Exercise directions —
Output nothing but the lines from the first line of the entries to the line with "Definition Writer_new : Writer", inclusive, exactly as they read.
[Data section — start]
(* ===== verification/Writers.v ===== *)
(** * Concurrent writers and snapshots

    Models [Write], [SequenceWriteBegin], [SequenceWriteEnd], [WaitOutWriters], [GetSnapshot],
    [ReleaseSnapshot] and [Get] of [src/pebblesdb/src/db/db_impl.cc].  A thread runs the
    sections that hold a mutex, and the write to the log, as single steps; the steps of
    threads interleave.

    The [Writer] objects are on the stacks of their threads: a pointer to the writer of a
    thread that has returned is undefined.  A failed [assert] and a step that has to wait are
    the outcome [None].  A round of the memtable thread is one step.  There is no backup and
    no replay iterator; delays ([micros_]) and the wake-up flags are left out, a waiting thread
    is one whose step is not defined yet. *)

From Stdlib Require Import SpecFloat.
From stdpp Require Import gmap sorting.
From S2P Require Import Prelude Coding Status Comparator DbFormat Bloom LogFormat WriteBatch VersionEdit FileName.
From S2P Require Import FilterBlock TableFormat Table MemTable TableGet.
From S2P Require Import Version VersionBuilder VersionSet Compaction DbImpl Builder MemCompact DbRecover.
From stdpp Require Import list.
#[local] Open Scope Z_scope.

Record Writer := {
  linked_ : bool;
  w_has_imm_ : bool;
  prev_ : option nat;
  next_ : option nat;
  start_sequence_ : Z;
  end_sequence_ : Z;
  w_log_ : Z;              (** the number of the log *)
}.
Definition Writer_new : Writer :=
  {| linked_ := false; w_has_imm_ := false; prev_ := None; next_ := None; start_sequence_ := 0; end_sequence_ := 0; w_log_ := 0 |}.
Definition set_next_ (n : option nat) (w : Writer) : Writer :=
  {| linked_ := linked_ w; w_has_imm_ := w_has_imm_ w; prev_ := prev_ w; next_ := n; start_sequence_ := start_sequence_ w;
     end_sequence_ := end_sequence_ w; w_log_ := w_log_ w |}.
Definition set_prev_ (p : option nat) (w : Writer) : Writer :=
  {| linked_ := linked_ w; w_has_imm_ := w_has_imm_ w; prev_ := p; next_ := next_ w; start_sequence_ := start_sequence_ w;
     end_sequence_ := end_sequence_ w; w_log_ := w_log_ w |}.
Definition set_has_imm (b : bool) (w : Writer) : Writer :=
  {| linked_ := linked_ w; w_has_imm_ := b; prev_ := prev_ w; next_ := next_ w; start_sequence_ := start_sequence_ w;
     end_sequence_ := end_sequence_ w; w_log_ := w_log_ w |}.
Definition set_room (log : Z) (has_imm : bool) (w : Writer) : Writer :=
  {| linked_ := linked_ w; w_has_imm_ := has_imm; prev_ := prev_ w; next_ := next_ w; start_sequence_ := start_sequence_ w;
     end_sequence_ := end_sequence_ w; w_log_ := log |}.
Definition set_linked (prev : option nat) (w : Writer) : Writer :=
  {| linked_ := true; w_has_imm_ := w_has_imm_ w; prev_ := prev; next_ := None; start_sequence_ := start_sequence_ w;
     end_sequence_ := end_sequence_ w; w_log_ := w_log_ w |}.
Definition set_sequences (first last : Z) (w : Writer) : Writer :=
  {| linked_ := linked_ w; w_has_imm_ := w_has_imm_ w; prev_ := prev_ w; next_ := next_ w; start_sequence_ := first;
     end_sequence_ := last; w_log_ := w_log_ w |}.

(** How far a thread is: it has room, is in the list, has written the log, has inserted its
    batch, is out of the list again. *)
Inductive Stage := Ready | Queued | Logged | Inserted | Unlinked.
(** A thread in [Write], or in [GetSnapshot] when there is a snapshot. *)
Record Thread := {
  t_writer : Writer;
  t_updates : option WriteBatch;
  t_sync : bool;
  t_batch : option WriteBatch;      (** [updates_with_guards] *)
  t_snapshot : option Z;
  t_status : Status;
  t_stage : Stage;
}.
Definition with_writer (t : Thread) (w : Writer) : Thread :=
  {| t_writer := w; t_updates := t_updates t; t_sync := t_sync t; t_batch := t_batch t; t_snapshot := t_snapshot t;
     t_status := t_status t; t_stage := t_stage t |}.
Definition at_stage (t : Thread) (g : Stage) : Thread :=
  {| t_writer := t_writer t; t_updates := t_updates t; t_sync := t_sync t; t_batch := t_batch t; t_snapshot := t_snapshot t;
     t_status := t_status t; t_stage := g |}.
Definition set_logged (t : Thread) (updates batch : option WriteBatch) (s : Status) : Thread :=
  {| t_writer := t_writer t; t_updates := updates; t_sync := t_sync t; t_batch := batch; t_snapshot := t_snapshot t;
     t_status := s; t_stage := Logged |}.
[Data section — finish]
Answer space —
(* ===== verification/Writers.v ===== *)
(** * Concurrent writers and snapshots

    Models [Write], [SequenceWriteBegin], [SequenceWriteEnd], [WaitOutWriters], [GetSnapshot],
    [ReleaseSnapshot] and [Get] of [src/pebblesdb/src/db/db_impl.cc].  A thread runs the
    sections that hold a mutex, and the write to the log, as single steps; the steps of
    threads interleave.

    The [Writer] objects are on the stacks of their threads: a pointer to the writer of a
    thread that has returned is undefined.  A failed [assert] and a step that has to wait are
    the outcome [None].  A round of the memtable thread is one step.  There is no backup and
    no replay iterator; delays ([micros_]) and the wake-up flags are left out, a waiting thread
    is one whose step is not defined yet. *)

From Stdlib Require Import SpecFloat.
From stdpp Require Import gmap sorting.
From S2P Require Import Prelude Coding Status Comparator DbFormat Bloom LogFormat WriteBatch VersionEdit FileName.
From S2P Require Import FilterBlock TableFormat Table MemTable TableGet.
From S2P Require Import Version VersionBuilder VersionSet Compaction DbImpl Builder MemCompact DbRecover.
From stdpp Require Import list.
#[local] Open Scope Z_scope.

Record Writer := {
  linked_ : bool;
  w_has_imm_ : bool;
  prev_ : option nat;
  next_ : option nat;
  start_sequence_ : Z;
  end_sequence_ : Z;
  w_log_ : Z;              (** the number of the log *)
}.
Definition Writer_new : Writer :=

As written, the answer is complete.